Bridging the Gap
The chance to write this blog has come at a good time as we are deep in pre-planning for our major summer productions and it seems every week we are at a conference about film education and regeneration. The next blog will look at that, but this one will look at my concerns having made some school visits recently to discuss film in all its glorious forms. Now film and media has been spreading through the priority lists of education bodies like a virus. Like a new virus, no one really understands it or knows how to address and deal with it. My recent experience is that schools are not really doing the basics. There are small, simple things that could help students and teachers in a major way.
A major concern is the increased detachment of young people as audiences through the increase of You Tube, mobile phone and iPod viewing, as well as a general removal from the social experience of cinema.

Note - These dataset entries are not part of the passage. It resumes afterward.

(** C5 (the code departs from it). On a table that holds the suppressed
    row of Jane Doe, a batch made of the row with the website
    [https://www.ACME.com] and the contact name [Jane   Doe] is skipped and
    nothing is inserted, but under no category: the key of the row is in
    the suppressed lookup and in the lookup of existing rows alike, the
    loop leaves the iteration by its one [continue] for both, and the
    response (400, no header) is the one the same batch gets when the row
    of Jane Doe is not suppressed. *)
Theorem suppressed_skip_reports_no_category :
  keyDomain hostnameOfSimpleUrl acmeRow = Some "dn:acme.com:jane doe"
  /\ suppressedHit hostnameOfSimpleUrl (snd (loadSnapshot [suppressedJane])) acmeRow = true
  /\ duplicateKey hostnameOfSimpleUrl (fst (loadSnapshot [suppressedJane])) ∅ acmeRow = true
  /\ postBulk hostnameOfSimpleUrl (fun _ => "pros_new") "2025-03-01 08:00:00" "src_1"
       (JObj [("prospects", JArr [acmeRow])]) (mkDb [suppressedJane] [])
     = (mkResponse 400 [] (BError "No valid prospects to import"),
        mkDb [suppressedJane] [])
  /\ fst (postBulk hostnameOfSimpleUrl (fun _ => "pros_new") "2025-03-01 08:00:00" "src_1"
            (JObj [("prospects", JArr [acmeRow])])
            (mkDb [withSuppressedAt None suppressedJane] []))
     = fst (postBulk hostnameOfSimpleUrl (fun _ => "pros_new") "2025-03-01 08:00:00" "src_1"
              (JObj [("prospects", JArr [acmeRow])]) (mkDb [suppressedJane] [])).
Proof. vm_compute. repeat split. Qed.

(** ** The list query *)

Lemma In_insertDesc (r x : Prospect) (l : list Prospect) :
  In x (insertDesc r l) <-> x = r \/ In x l.
Proof.
  induction l as [|y l IH]; simpl; [intuition|].
  destruct (String.ltb (pr_createdAt r) (pr_createdAt y)); simpl.
  - rewrite IH. intuition.
  - intuition.
Qed.

Lemma In_orderByCreatedAtDesc (x : Prospect) (l : list Prospect) :
  In x (orderByCreatedAtDesc l) <-> In x l.
Proof.
  unfold orderByCreatedAtDesc. induction l as [|y l IH]; simpl; [tauto|].
  rewrite In_insertDesc, IH. intuition.
Qed.

Lemma listProspects_In (q : JsValue) (db : Db) (r : Prospect) :
  In r (listProspects q db) <-> In r (prospects db) /\ whereClauses q r = true.
Proof.
  unfold listProspects. rewrite In_orderByCreatedAtDesc. apply filter_In.
Qed.

(** C9. Every row [GET /prospects] returns has a NULL [archivedAt] unless
    the query has [archived=1], in which case it has a non-NULL one, and
    the same holds of [suppressedAt] and [suppressed=1], each flag deciding
    its own column only.  In particular a query without flags returns no
    archived and no suppressed row. *)
Theorem list_respects_flags (q : JsValue) (db : Db) (r : Prospect) :
  In r (listProspects q db) ->
  (isOne (getProp q "archived") = false -> pr_archivedAt r = None)
  /\ (isOne (getProp q "archived") = true -> pr_archivedAt r <> None)
  /\ (isOne (getProp q "suppressed") = false -> pr_suppressedAt r = None)
  /\ (isOne (getProp q "suppressed") = true -> pr_suppressedAt r <> None).
Proof.
  intros Hin. apply listProspects_In in Hin as [_ Hw].
  unfold whereClauses in Hw. cbv zeta in Hw.
  repeat (apply andb_prop in Hw as [Hw ?]).
  destruct (isOne (getProp q "archived")), (isOne (getProp q "suppressed"));
    destruct (pr_archivedAt r), (pr_suppressedAt r);
    try discriminate; repeat split; congruence.
Qed.
(** * Idolly agents: the task-execution core

    A shallow embedding of [agent/agents/base_agent.py] (class [BaseAgent])
    and [agent/agents/idol_agent.py] (class [IdolAgent]).

    - Python values are a JSON-like inductive type; dicts are association
      lists in insertion order whose keys are pairwise distinct.  Floats
      are left out: no method modelled here inspects one.  A [str] is the
      UTF-8 encoding of its code points, so that equality and
      concatenation are those of the bytes, while indexing and [len]
      count code points.
    - The object [self] is a record; the three collaborators
      ([story_client], [style_mixer], [ipfs_client]), the content
      generator, the clock and the random generator are an interface
      acting on an abstract world.
    - An [async def] body is a computation in a state-and-exception monad
      that keeps the state reached when an exception is raised: Python
      does not undo assignments.  Exceptions are the subclasses of
      [Exception]; calls to [logger] have no effect on the agent and are
      left out, except where building the message can raise.
    - The execution loop is a transition system whose steps are the
      stretches of code between two suspension points of the coroutine,
      interleaved with the calls other coroutines make on the agent. *)

From Stdlib Require Import List String Ascii ZArith Bool Lia DecimalString QArith
  Sorted.
Import ListNotations.
Local Open Scope string_scope.
Local Open Scope Z_scope.

Set Implicit Arguments.
Set Warnings "-register-all".
Set Printing Projections.

(** ** Python values *)

Module Py.

Inductive value : Type :=
| VNone
| VBool (b : bool)
| VInt (n : Z)
| VStr (s : string)
| VList (l : list value)
| VDict (d : list (string * value)).

Definition dict := list (string * value).

(** [d.get(k)] without the default. *)
Fixpoint lookup (k : string) (d : dict) : option value :=
  match d with
  | [] => None
  | (k', v) :: d' => if String.eqb k k' then Some v else lookup k d'
  end.

(** [d.get(k)]: the default is [None]. *)
Definition get (d : dict) (k : string) : value :=
  match lookup k d with Some v => v | None => VNone end.

(** [d.get(k, dflt)]. *)
Definition get_default (d : dict) (k : string) (dflt : value) : value :=
  match lookup k d with Some v => v | None => dflt end.

Definition bool_int (b : bool) : Z := if b then 1 else 0.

Coupled with the troublesome nature of taking pupils to the cinema as a group and, in most places nowadays, finding something decent to see, there is an ever widening gap between young people and the cinema experience.
Visiting schools and showing film work to film students recently was quite chastening, because of the nature of the screening experience. The study of cinema needs to include the study of audience, and the effects of communal viewing in a dark, respectful atmosphere. If film is studied in school through a film course or as a media module there has to be an effort to create a relatable atmosphere. Small things like blackout curtains and slightly comfier chairs all help but my main concern and the point of this blog is the technology.
Currently, studying film in the classroom is comparable to watching a film on a computer at home and this will only increase young people’s alienation from the cinema experience. School schemes such as the UK Film Council’s ‘Film Club’ can help but again, we need to ask ”how are people watching films?". Surely, in an era of such technological capability and increased media literacy focus the age of watching films through data projectors and with bad sound should be behind us?
It doesn’t take a lot of investment to install a decent home cinema style system that is suited to the demands and nuances of modern creative filmmaking. The result, to see a film through superior projection and with detailed sound, allows for greater immersion in the film and a greater respect for the nature of film watching. There has to be a move towards this; it is not cost prohibitive and the assistance of setting up suitable equipment could tie in nicely with local companies’ corporate and social responsibility agendas. When I am thinking of this investment I am not only thinking of film but television where some of the most interesting and important creative work of our time (yes, of course I mean ‘The Wire’) is being produced.
Young people have access to sophisticated technology and have a far more sophisticated relationship with it than most schools and even colleges acknowledge. In order for the future creators, audiences and critics to produce important and truly artistic work and maintain the collaborative and community nature of the arts experience, the delivery of media texts needs to be as high a priority as the place media has in the curriculum and education strategies.